Weird, or are they? symptoms: Despite sleepiness, insomnia and a tendency to wake at six am in a state of anxious gloom (we’re blaming Prednisolone and PTSD); As I mentioned above, Cute Ute, starting from the size of a ten week pregnancy as she was, has already popped above my pelvic bone and can not only be clearly felt by laying a hand just below my navel, but has already got together with the squishy bloat to make my jeans too tight and my figure look decidedly *pregnant* already; episodes of dizziness (surely five weeks is a bit bloody early for fainting fits?).

Meanwhile, H is having more and worse anxiety dreams than I am.


On further outing (nothing bad has happened yet)

A couple of days ago I was commuting to work, as one does. My route takes me through an extremely large and busy train station, and as I was trotting along the main concourse, I walked smack into my mother.

Which surprised me, as I thought she was still on holiday.

‘Oh, no, we got back last night,’ she said, kissing me. ‘We’re in town to do some shopping and speak to business people. How are you, my darling? You look well. Is there any news?’

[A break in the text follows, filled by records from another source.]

(** [for (const group of diagnostic.groups)], with the keys and observations seen. *)
Fixpoint conflictGroups (request : ProgressivePolarFitRequest) (contributors : list jsval)
    (perTest : jsnum) (groups : list jsval) (keys : list (jsval * jsval)) (seen : list jsval) :
    option (list jsval) :=
  match groups with
  | [] => Some seen
  | group :: rest =>
      if negb (existsb (same_key (group_key group)) keys) && validGroup request perTest group
      then
        match conflictMembers request contributors group
                (array_items (prop "observation_ids" group)) 0 seen with
        | Some seen => conflictGroups request contributors perTest rest (group_key group :: keys) seen
        | None => None
        end
      else None
  end.

Definition validatePolarConflictDiagnostics (request : ProgressivePolarFitRequest) (estimate : jsval) :
    result unit :=
  let diagnostic := prop "conflict_diagnostics" estimate in
  let invalid := Throw "Polar conflict diagnostics differ from their source or policy" in
  let probability := policy "lineage_conflict_probability" request in
  if nullish probability then
    throw_if (match diagnostic with JUndef => false | _ => true end)
      "Unrequested polar conflict diagnostics"
  else
    match probability, prop "groups" diagnostic with
    | JNum p, JArr groups =>
        let perTest := (p / (6 * Math_max 1 (of_nat (length groups))))%float in
        if isFinite p && negb (p <= 0)%js && negb (p > 0.05)%js
           && is_str (policy "calibration_status" request) "unvalidated"
           && is_str (prop "version" diagnostic) "conditional-lineage-subspaces-v1"
           && is_str (prop "interpretation" diagnostic) "fixed_gaussian_model_not_physical_validation"
           && strict_eq_num (prop "model_family_tail_probability" diagnostic) p
           && Nat.leb (length groups) 128 && is_array (prop "contributors" estimate)
           && sameNumber (prop "per_test_tail_probability" diagnostic) perTest
        then
          match conflictGroups request (estimate_contributors estimate) perTest groups [] [] with
          | Some seen =>
              throw_if (negb (Nat.eqb (length seen) (length (estimate_contributors estimate))))
                "Polar conflict diagnostics differ from their source or policy"
          | None => invalid
          end
        else invalid
    | _, _ => invalid
    end.

(** ** The response against the request *)

(** [[a-f0-9]{64}] of [String(v)] *)
Definition signature_ok (v : jsval) : bool := hex_string 64 (to_string v).

Definition estimate_version (r : ProgressivePolarFitRequest) : string :=
  if negb (nullish (policy "lineage_conflict_probability" r)) then "progressive-polar-gp-v4"
  else match policy_bias_std r with
       | None => "progressive-polar-gp-v2"
       | Some _ => "progressive-polar-gp-v3"
       end.

Definition responds (r : ProgressivePolarFitRequest) (response : jsval) : result bool :=
  let estimate := prop "estimate" response in
  any
    [Ok (negb (named (epoch_id r) (prop "epoch_id" response))
         || negb (named (lease_token r) (prop "lease_token" response))
         || negb (signature_ok (prop "request_signature" response))
         || negb (signature_ok (prop "signature" estimate))
         || negb (named (estimate_version r) (prop "version" estimate))
         || negb (is_str (prop "kind" estimate) "estimate")
         || negb (named (prior_target r) (prop "target_signature" estimate))
         || negb (named (prior_branch r) (prop "branch" estimate))
         || negb (named (prior_prediction r) (prop "prior_prediction_id" estimate))
         || negb (named (policy_id r) (prop "policy_id" estimate))
         || negb (strict_eq (prop "calibration_status" estimate) (policy "calibration_status" r))
         || negb (strict_eq (prop "validation_id" estimate)
                    (or_else (policy "validation_id" r) JNull)));
     differs (prop "alpha" estimate) (JArr (prior_alpha r));
     Ok (negb (is_str (prop "interpretation" (prop "interval" estimate)) "conditional_model_uncertainty")
         || negb (strict_eq_num (prop "probability" (prop "interval" estimate)) 0.95))].

(** A history that a contributor may be a block of. *)
Definition contributes (contributor : jsval) (row : History) : bool :=
  let window := prop "window" contributor in
  named (attempt_id (observation_of row)) (prop "attempt_id" contributor) &&
  named (method_name (method (observation_of row))) (prop "method" contributor) &&
  match coordinate_kind row with
  | iteration => nullish window
  | physical_time =>
      on_num (fun a => (a >= informative_start row)%js && JsArray.includes (coordinate row) a) (elem 0 window) &&
      on_num (fun b => JsArray.includes (coordinate row) b) (elem 1 window) &&
      on_num2 (fun a b => (b > a)%js) (elem 0 window) (elem 1 window)
  end.

Definition direct_row (r : ProgressivePolarFitRequest) (contributor : jsval) : option Observation :=
  List.find (fun row => named (observation_id row) (prop "observation_id" contributor)) (observations r).

Definition history_row (r : ProgressivePolarFitRequest) (contributor : jsval) : option History :=
  List.find (contributes contributor) (histories r).

(** [direct ?? history?.observation] *)
Definition original_row (r : ProgressivePolarFitRequest) (contributor : jsval) : option Observation :=
  match direct_row r contributor with
  | Some o => Some o
  | None => observation_of <$> history_row r contributor
  end.

Definition certification_of (r : ProgressivePolarFitRequest) (contributor : jsval) (o : Observation) :
    string :=
  match history_row r contributor with
  | Some h => if transient_kind (coordinate_kind h) then statistical_certification o
              else "numerical_iterations_only"
  | None => statistical_certification o
  end.

Definition sourced (r : ProgressivePolarFitRequest) (contributor : jsval) (o : Observation) : bool :=
  eligible o && named (result_id o) (prop "result_id" contributor)
  && named (attempt_id o) (prop "attempt_id" contributor)
  && named (method_name (method o)) (prop "method" contributor)
  && named (numerical_convergence o) (prop "numerical_convergence" contributor)
  && named (certification_of r contributor o) (prop "statistical_certification" contributor).

(** [for (const contributor of estimate.contributors)]: the angles observed. *)
Fixpoint checkContributors (r : ProgressivePolarFitRequest) (contributors : list jsval)
    (ids : list jsval) (angles : list jsnum) : result (list jsnum) :=
  match contributors with
  | [] => Ok angles
  | c :: rest =>
      let id := prop "observation_id" c in
      let* _ := throw_if (existsb (strict_eq id) ids) "Fitted polar contains duplicate contributors" in
      match original_row r c with
      | Some o =>
          let* _ := throw_if (negb (sourced r c o))
            "Fitted polar contributor has no exact eligible source" in
          checkContributors r rest (id :: ids) (angles ++ [obs_alpha o])
      | None => Throw "Fitted polar contributor has no exact eligible source"
      end
  end.

Definition unobserved (angles : list jsnum) (alpha : jsval) : bool :=
  match alpha with JNum x => negb (JsArray.includes angles x) | _ => true end.

Definition noise_ok (r : ProgressivePolarFitRequest) (v : jsval) : bool :=
  match v with
  | JArr [a; b; c] =>
      forallb (fun p => on_num2 (fun x floor => isFinite x && negb (x < floor)%js) (fst p) (snd p))
        [(a, elem 0 (policy "fast_noise_floor" r)); (b, elem 1 (policy "fast_noise_floor" r));
         (c, elem 2 (policy "fast_noise_floor" r))]
  | _ => false
  end.

(** The acquisition plan covers the angles without CFD. *)
Definition acquisitionDiffers (r : ProgressivePolarFitRequest) (estimate : jsval)
    (angles : list jsnum) : result bool :=
  let acquisition := prop "acquisition" estimate in
  let hasEvidence := negb (Nat.eqb (length (estimate_contributors estimate)) 0) in
  any
    [Ok (negb (truthy acquisition)
         || negb (is_str (prop "version" acquisition) "fixed-posterior-coverage-v1")
         || negb (is_str (prop "method" acquisition) "openfoam_fast")
         || negb (is_str (prop "noise_assumption" acquisition) "policy_floor_or_median_fast_observation")
         || negb (is_str (prop "status" acquisition)
                    (if hasEvidence then "available" else "no_eligible_cfd"))
         || negb (is_array (prop "candidates" acquisition)));
     differs (JArr (List.map (prop "alpha") (array_items (prop "candidates" acquisition))))
       (JArr (if hasEvidence
              then List.filter (unobserved angles) (array_items (prop "alpha" estimate)) else []));
     Ok (if hasEvidence then negb (noise_ok r (prop "prospective_noise_std" acquisition))
         else negb (is_null (prop "prospective_noise_std" acquisition)))].

(** Three fractions. *)
Definition fractions (v : jsval) : option vector3 :=
  match v with
  | JArr [JNum a; JNum b; JNum c] =>
      if forallb (fun x => isFinite x && negb (x < 0)%js && negb (x > 1)%js) [a; b; c]
      then Some [a; b; c] else None
  | _ => None
  end.
Lemma all_chars_slices (p : ascii -> bool) (s : string) : forall n,
  all_chars p s = true -> all_chars p (slice_to n s) = true /\ all_chars p (slice_from n s) = true.
Proof.
  induction s as [|c s IH]; intros [|n] H; cbn in *; try done.
  apply andb_true_iff in H as [H1 H2]. rewrite H1. by apply IH.
Qed.

Lemma all_chars_repeat (p : ascii -> bool) (c : ascii) (n : nat) :
  p c = true -> all_chars p (repeat_char n c) = true.
Proof. intros H. induction n as [|n IH]; cbn; [done|]. by rewrite H. Qed.

Lemma strip_zeros_chars (p : ascii -> bool) (s : string) :
  all_chars p s = true -> all_chars p (strip_zeros s) = true.
Proof.
  induction s as [|c s IH]; [done|]. intros H. cbn [strip_zeros].
  destruct s as [|d s]; [done|]. destruct (_ && _); [|done]. apply IH.
  cbn [all_chars] in *. by apply andb_true_iff in H as [_ H].
Qed.

Lemma increment_carry_clean (s : string) :
  all_chars number_char s = true -> clean (snd (increment_carry s)).
Proof.
  induction s as [|c s IH]; [done|]. cbn [all_chars increment_carry].
  intros [Hc Hs]%andb_true_iff. specialize (IH Hs).
  destruct (increment_carry s) as [carry out]. cbn [snd] in IH.
  assert (Hlt : (43 <= code c <= 122)%nat).
  { unfold number_char in Hc. apply andb_true_iff in Hc as [H1 H2].
    apply Nat.leb_le in H1, H2. lia. }
  unfold lacks in *. destruct carry; [destruct (Ascii.eqb c "9")|]; cbn [snd all_chars]; rewrite IH, andb_true_r.
  - done.
  - apply negb_true_iff, Ascii.eqb_neq. intros E. apply (f_equal code) in E.
    rewrite code_ascii in E by lia. change (code "|") with 124%nat in E. lia.
  - apply negb_true_iff, Ascii.eqb_neq. intros ->. change (code "|") with 124%nat in Hlt. lia.
Qed.
Lemma archive_selection_sound_witness :
  clean_suffix 3 (snd (Examples.staged Examples.periodic_point Examples.manifest)).
Proof.
  assert (H : canSelectAcceptedArchiveInterpretation
    (fst (Examples.staged Examples.periodic_point Examples.manifest)) Examples.archiveId
    (Some Examples.archive) (Examples.attempt_of true)
    (snd (Examples.staged Examples.periodic_point Examples.manifest)) = true) by (vm_compute; reflexivity).
  destruct (archive_selection_sound _ _ _ _ _ H) as (_ & r & Hr & [(_ & Hu & _)|(_ & _ & _ & Hs)]);
    [discriminate Hu|]. vm_compute in Hr. injection Hr as <-. exact Hs.
Defined.

Lemma staged_archive_selectable_witness :
  canSelectAcceptedArchiveInterpretation
    (fst (Examples.staged Examples.steady_point Examples.manifest)) Examples.archiveId
    (Some Examples.archive) (Examples.attempt_of false)
    (snd (Examples.staged Examples.steady_point Examples.manifest)) = true.
Proof.
  refine (staged_archive_selectable Examples.id Examples.archiveId Examples.signature
    Examples.steady_point UransPrecalc Examples.manifest (Some Examples.archive)
    (Examples.attempt_of false) _ _ _ _ _ _ _ _ _ _ _); try (vm_compute; reflexivity).
  - discriminate.
  - exists 0.125%float, 4%float. split_and!; vm_compute; reflexivity.
  - vm_compute. by split.
  - split_and!; vm_compute; reflexivity.
Defined.

Definition example_row : ResultRow :=
  {| cell := ("a", "b", "r", 2%float); currentAttemptId := None; currentInterpretationId := None;
     currentCanonicalSelectionId := None; row_status := "failed"; row_simJobId := Some "job";
     row_cl := None; row_cd := None; row_cm := None; row_clCd := None |}.

Definition example_attempt : AttemptRow :=
  {| attempt_id := "attempt"; attempt_cell := ("a", "b", "r", 2%float);
     attempt_simJobId := Some "job"; attempt_row := Examples.attempt_of true |}.

Definition example_staged : ArchiveSelectionInterpretation * list ArchiveSelectionCycle :=
  Eval vm_compute in Examples.staged Examples.periodic_point Examples.manifest.

Lemma selection_never_retargets_witness :
  same_cell (attempt_cell example_attempt) (cell example_row) = true /\
  currentInterpretationId (projected "selection" (fst example_staged) example_attempt true example_row) =
    Some Examples.id.
Proof.
  assert (H : selectAcceptedArchiveInterpretation "attempt" Examples.archiveId "selection"
      (Some (fst example_staged)) (Some example_row) (Some example_attempt) (Some Examples.archive)
      (snd example_staged) example_row =
    (outcome_selected, projected "selection" (fst example_staged) example_attempt true example_row))
    by (vm_compute; reflexivity).
  destruct (selection_never_retargets _ _ _ _ _ _ _ _ _ _ _ H) as [[Hn _]|(_ & i & r & a & Hi & Hr & Ha & Hrest)];
    [by destruct Hn|].
  injection Hi as <-. injection Hr as <-. injection Ha as <-.
  destruct Hrest as (_ & Hc & _ & _ & _ & Hcur & _). split; [exact Hc|exact Hcur].
Defined.

Lemma immediate_selection_is_hold_witness :
  hold_proved Examples.hold_point (fst (draftResultInterpretationForPoint Examples.hold_point Rans)).
Proof.
  refine (proj2 (proj2 (immediate_selection_is_hold Examples.hold_point Rans "engine_reported" _))).
  vm_compute; reflexivity.
Defined.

With great presence of mind, as I am trained like one of Pavlov’s dogs to never lie to my mother (it’s a bit of an affliction, to be honest), I said: ‘We can have a proper chat later.’

‘Oh, that would be lovely! Lets have tea together! What time do you finish work tonight?’

Christ.

So I spent half the day panicking about How To Tell My Mother. In the event, panic wasted, as her business meetings overran by hours, and we agreed tea was to be postponed to another day. Of course, then H and spent the next few days twitching every time the phone rang, in case it was her. But she is very busy, and so far it hasn’t been. This will not last.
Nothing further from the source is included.